Based on the author's extensive fieldwork, this classic ethnography,
now in its fifth edition, focuses on the Yanomamo. These truly
remarkable South American people are one of the few primitive
sovereign tribal societies left on earth. Changes in this new edition
include events and changes that have occurred since 1992, including
a recent trip by the author to the Brazilian Yanomamo in 1995. A new
chapter (Chapter 7) examines the author's long-term research in the
village of Mishimishimabowei-teri.
Mind Books -
Case study of the cultural anthropology of a native tribe of the
Amazon; their lifestyle, beliefs, social structure, and use of epena
snuff. More descriptive of daily life and beliefs; not as much plant
shamanism as Plotkin, not as personal as Donner. Discusses recent
politics and danger of extinction.
I am a graduating student of Linfield College in McMinnville, Oregon
who was assigned to read this book for a Cultural Anthropology
class. Much to my surprise, this book has become a real page-turner!
I never thought I'd have a hard time putting down a textbook.

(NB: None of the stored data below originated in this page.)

(* ===== verification/EventLog.v ===== *)
(** * Event logs (zcm/eventlog.c, zcm/util/ioutils.h)

    A log is a file of records: a magic number, the number and the time of the
    event, the lengths of its channel and data, and both.  A file has its bytes,
    a position for reading and, for writing, the number of bytes the device
    still takes; memory is allocated without failure. *)
From Stdlib Require Import SpecFloat.
From S2P Require Import Prelude Bytes Filter.
Local Open Scope Z_scope.

(** ** Files *)

Record FILE := mkFILE { content : list byte; fpos : nat; room : nat }.

Definition seek (f : FILE) (p : nat) : FILE := mkFILE (content f) p (room f).

Definition fgetc (f : FILE) : option byte * FILE :=
  match content f !! fpos f with
  | Some b => (Some b, seek f (fpos f + 1))
  | None => (None, f)
  end.

Definition fread (n : nat) (f : FILE) : list byte * FILE :=
  let bs := slice (content f) (fpos f) n in (bs, seek f (fpos f + length bs)).

(** Writing appends what fits. *)
Definition fwrite (bs : list byte) (f : FILE) : nat * FILE :=
  let n := Nat.min (length bs) (room f) in
  (n, mkFILE (content f ++ take n bs) (fpos f) (room f - n)).

(** ** zcm/util/ioutils.h *)

Definition fwrite32 (f : FILE) (v : Z) : bool * FILE :=
  let '(n, f) := fwrite (be_split 4 v) f in ((n =? 4)%nat, f).

Definition fwrite64 (f : FILE) (v64 : Z) : bool * FILE :=
  let '(ok, f) := fwrite32 f (wraps 32 (Z.shiftr (wrapu 64 v64) 32)) in
  if ok then fwrite32 f (wraps 32 (Z.land v64 0xffffffff)) else (false, f).

Definition fread32 (f : FILE) : option Z * FILE :=
  let '(bs, f) := fread 4 f in
  (if (length bs =? 4)%nat then Some (wraps 32 (be_combine bs)) else None, f).

Definition fread64 (f : FILE) : option Z * FILE :=
  let '(v1, f) := fread32 f in
  match v1 with
  | None => (None, f)
  | Some v1 =>
      let '(v2, f) := fread32 f in
      match v2 with
      | None => (None, f)
      | Some v2 => (Some (Z.lor (wraps 64 (Z.shiftl (wrapu 64 v1) 32)) (Z.land v2 0xffffffff)), f)
      end
  end.

(** ** Logs *)

Definition MAGIC : Z := wraps 32 0xEDA1DA01.
Definition magic_bytes : list byte := be_split 4 MAGIC.

Record event := mkEvent {
  eventnum : Z;
  timestamp : Z;
  channellen : Z;
  datalen : Z;
  channel : list byte;
  data : list byte
}.

#[export] Instance event_eq_dec : EqDecision event.
Proof. solve_decision. Defined.

Record eventlog := mkLog { lfile : FILE; eventcount : Z }.

Definition set_file (l : eventlog) (f : FILE) : eventlog := mkLog f (eventcount l).

(** [true] is the return value 0.  Fewer bytes than the lengths say are read
    past their end. *)
Definition zcm_eventlog_write_event (l : eventlog) (le : event) : option (bool * eventlog) :=
  let fail f := Some (false, set_file l f) in
  let '(ok, f) := fwrite32 (lfile l) MAGIC in
  if negb ok then fail f else
  let '(ok, f) := fwrite64 f (eventcount l) in
  if negb ok then fail f else
  let '(ok, f) := fwrite64 f (timestamp le) in
  if negb ok then fail f else
  let '(ok, f) := fwrite32 f (channellen le) in
  if negb ok then fail f else
  let '(ok, f) := fwrite32 f (datalen le) in
  if negb ok then fail f else
  check ((0 <=? channellen le) && (channellen le <=? Z.of_nat (length (channel le)))) ;;
  let '(n, f) := fwrite (take (Z.to_nat (channellen le)) (channel le)) f in
  if negb (Z.of_nat n =? channellen le) then fail f else
  check ((0 <=? datalen le) && (datalen le <=? Z.of_nat (length (data le)))) ;;
  let '(n, f) := fwrite (take (Z.to_nat (datalen le)) (data le)) f in
  if negb (Z.of_nat n =? datalen le) then fail f else
  Some (true, mkLog f (eventcount l + 1)).

(** The loop over the bytes at the position: how many it read until the last four were the magic number. *)
Fixpoint sync_loop (rest : list byte) (magic : Z) (n : nat) : option nat :=
  match rest with
  | [] => None
  | r :: rest =>
      let magic := Z.lor (wrapu 32 (Z.shiftl magic 8)) r in
      if wraps 32 magic =? MAGIC then Some (S n) else sync_loop rest magic (S n)
  end.

(** [true] is the return value 0. *)
Definition sync_stream (l : eventlog) : bool * eventlog :=
  let f := lfile l in
  match sync_loop (drop (fpos f) (content f)) 0 0 with
  | Some n => (true, set_file l (seek f (fpos f + n)))
  | None => (false, set_file l (seek f (Nat.max (fpos f) (length (content f)))))
  end.

(** The result of [sync_stream_backwards]: -1, 1 or 0. *)
Inductive sync_back := BackStart | BackEof | BackFound.

Fixpoint sync_back_loop (fuel : nat) (f : FILE) (magic : Z) : sync_back * FILE :=
  match fuel with
  | O => (BackStart, f)
  | S fuel =>
      if (fpos f <? 2)%nat then (BackStart, f) else
      let '(r, f) := fgetc (seek f (fpos f - 2)) in
      match r with
      | None => (BackEof, f)
      | Some r =>
          let magic := Z.lor (Z.land (Z.shiftr magic 8) 0x00ffffff) (Z.land (wrapu 32 (Z.shiftl r 24)) 0xff000000) in
          if wraps 32 magic =? MAGIC then (BackFound, seek f (fpos f + 3)) else sync_back_loop fuel f magic
      end
  end.

(** Every turn goes back by one byte. *)
Definition sync_stream_backwards (l : eventlog) : sync_back * eventlog :=
  let '(r, f) := sync_back_loop (S (fpos (lfile l))) (lfile l) 0 in (r, set_file l f).

(** What follows the magic number: the event, or [None], and the file behind what was read. *)
Definition read_record (f : FILE) : option (option event * FILE) :=
  let '(num, f) := fread64 f in
  match num with None => Some (None, f) | Some num =>
  let '(time, f) := fread64 f in
  match time with None => Some (None, f) | Some time =>
  let '(clen, f) := fread32 f in
  match clen with None => Some (None, f) | Some clen =>
  let '(dlen, f) := fread32 f in
  match dlen with None => Some (None, f) | Some dlen =>
  if (clen <=? 0) || (1000 <=? clen) then Some (None, f) else
  if dlen <? 0 then Some (None, f) else
  let '(chan, f) := fread (Z.to_nat clen) f in
  if negb (Z.of_nat (length chan) =? clen) then Some (None, f) else
  (* the allocation of datalen + 1 bytes *)
  check (dlen + 1 <? 2 ^ 31) ;;
  let '(dat, f) := fread (Z.to_nat dlen) f in
  if negb (Z.of_nat (length dat) =? dlen) then Some (None, f) else
  let le := mkEvent num time clen dlen chan dat in
  let '(next_magic, f) := fread32 f in
  match next_magic with
  | Some m => if negb (m =? MAGIC) then Some (None, f) else Some (Some le, seek f (fpos f - 4))
  | None => Some (Some le, f)
  end end end end end.

Definition zcm_event_read_helper (l : eventlog) (rewindWhenDone : bool) : option (option event * eventlog) :=
  let startOffset := fpos (lfile l) in
  '(le, f) <- read_record (lfile l) ;;
  let numRead := (fpos f - startOffset)%nat in
  let f :=
    if rewindWhenDone then seek f (fpos f - (numRead + 4))
    else match le with None => seek f (fpos f - numRead) | Some _ => f end in
  Some (le, set_file l f).

(** An event, [None] at the end, or the loop is not finished. *)
Inductive read_result := Read (le : option event) (l : eventlog) | ReadUndef | ReadOutOfFuel.

Fixpoint read_next_loop (fuel : nat) (l : eventlog) : read_result :=
  match fuel with
  | O => ReadOutOfFuel
  | S fuel =>
      let '(ok, l) := sync_stream l in
      if negb ok then Read None l else
      match zcm_event_read_helper l false with
      | None => ReadUndef
      | Some (Some le, l) => Read (Some le) l
      | Some (None, l) => read_next_loop fuel l
      end
  end.

(** Every turn passes a magic number. *)
Definition zcm_eventlog_read_next_event (l : eventlog) : read_result :=
  read_next_loop (S (length (content (lfile l)))) l.

Definition zcm_eventlog_read_event_at_offset (l : eventlog) (offset : nat) : read_result :=
  zcm_eventlog_read_next_event (set_file l (seek (lfile l) offset)).

Fixpoint read_prev_loop (fuel : nat) (l : eventlog) : read_result :=
  match fuel with
  | O => ReadOutOfFuel
  | S fuel =>
      let '(r, l) := sync_stream_backwards l in
      match r with
      | BackStart => Read None l
      | _ =>
          match zcm_event_read_helper l true with
          | None => ReadUndef
          | Some (Some le, l) => Read (Some le) l
          | Some (None, l) => read_prev_loop fuel l
          end
      end
  end.

Definition zcm_eventlog_read_prev_event (l : eventlog) : read_result :=
  read_prev_loop (S (fpos (lfile l))) l.

(** The time of the next event, or -1; the position goes back to its magic number. *)
Definition get_next_event_time (l : eventlog) : Z * eventlog :=
  let '(ok, l) := sync_stream l in
  if negb ok then (-1, l) else
  let '(event_num, f) := fread64 (lfile l) in
  match event_num with None => (-1, set_file l f) | Some event_num =>
  let '(time, f) := fread64 f in
  match time with None => (-1, set_file l f) | Some time =>
  (time, mkLog (seek f (fpos f - 20)) event_num) end end.

(** The bisection over the fraction of the file; [None] when it takes more than
    [fuel] turns or leaves the range of file offsets. *)
Fixpoint seek_loop (fuel : nat) (l : eventlog) (file_len : Z) (target : Z) (frac1 frac2 prev_frac : spec_float)
  : option (bool * eventlog) :=
  match fuel with
  | O => None
  | S fuel =>
      let frac := dmul (lit 1 2) (dadd frac1 frac2) in
      offset <- to_u64 (dmul frac (of_Z file_len)) ;;
      let '(cur_time, l) := get_next_event_time (set_file l (seek (lfile l) (Z.to_nat offset))) in
      if cur_time <? 0 then Some (false, l) else
      if dlt frac2 frac || dlt frac frac1 || dle frac2 frac1 then Some (true, l) else
      let df := dsub frac prev_frac in
      let df := if dlt df zero then dneg df else df in
      if dlt df (lit 1 (10 ^ 12)) then Some (true, l) else
      if cur_time =? target then Some (true, l) else
      if cur_time <? target then seek_loop fuel l file_len target frac frac2 frac
      else seek_loop fuel l file_len target frac1 frac frac
  end.

Definition zcm_eventlog_seek_to_timestamp (fuel : nat) (l : eventlog) (target : Z) : option (bool * eventlog) :=
  seek_loop fuel l (Z.of_nat (length (content (lfile l)))) target zero (of_Z 1) (of_Z (-1)).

Chagnon's insightful, and more importantly, personalized account of
his experiences living among an Amazonian tribe is riveting. He is
graphic and provides the kind of realistic detail that is rarely
encountered in a textbook - at least none that I've come across so
far. He pulls no punches, either in his descriptions of the cultural
mores of the Yanomamo, or relating his own struggles and
disagreements with his anthropological colleagues. I heartily
recommend this book to anyone who is interested in learning about
other cultures, and what motivates humans to behave as they do. This
is not just a book for college students or those working in the
Anthropology field. I am a Business Management major, but I find the
insights this book gives on the human condition to be invaluable. It
is always important to be able to see the world through other
people's eyes, and Napoleon Chagnon makes that possible through this
book. What better recommendation can I give, but that I will
definitely not be selling this book back to my college bookstore,
but rather adding it to my personal library! - lingrad
Most introductory ethnographies--descriptions of a variety of
cultures--drag on and on. Napoleon Chagnon's Yanomamo is different.
From his less-than-ideal first encounter with a dozen warriors who
greeted him with bows drawn, to a Jaguar's breath as a wake-up call
at 3:00 a.m. in the middle of a jungle, Chagnon takes his readers
through one (mis)adventure after another. Still, Yanomamo is far
more than an ethnographic thriller depicting a tribal people in
southern Venezuela. Chagnon describes in detail the Yanomamos'
seemingly exotic practices--the rule that a tribesman should marry
his classificatory cross-cousin, or the abduction of women that
invariably sparks a war, or a chest-pounding duel at any feast that
might prevent an all-out battle from breaking out amid the
festivities. More, he explains the significance of these (for us)
strange practices: for example, marrying your cross-cousin is a very
good way to keep your village together. (Read and find out how.) For
more than 20 years, I have used successive editions of this text for
my introductory anthropology courses. Indeed, Yanomamo is among the
most widely adopted ethnographies at the college freshman level.
This book is a readable yet solid piece of scholarship, one that
many students will keep long after the finals are over. - Paul V.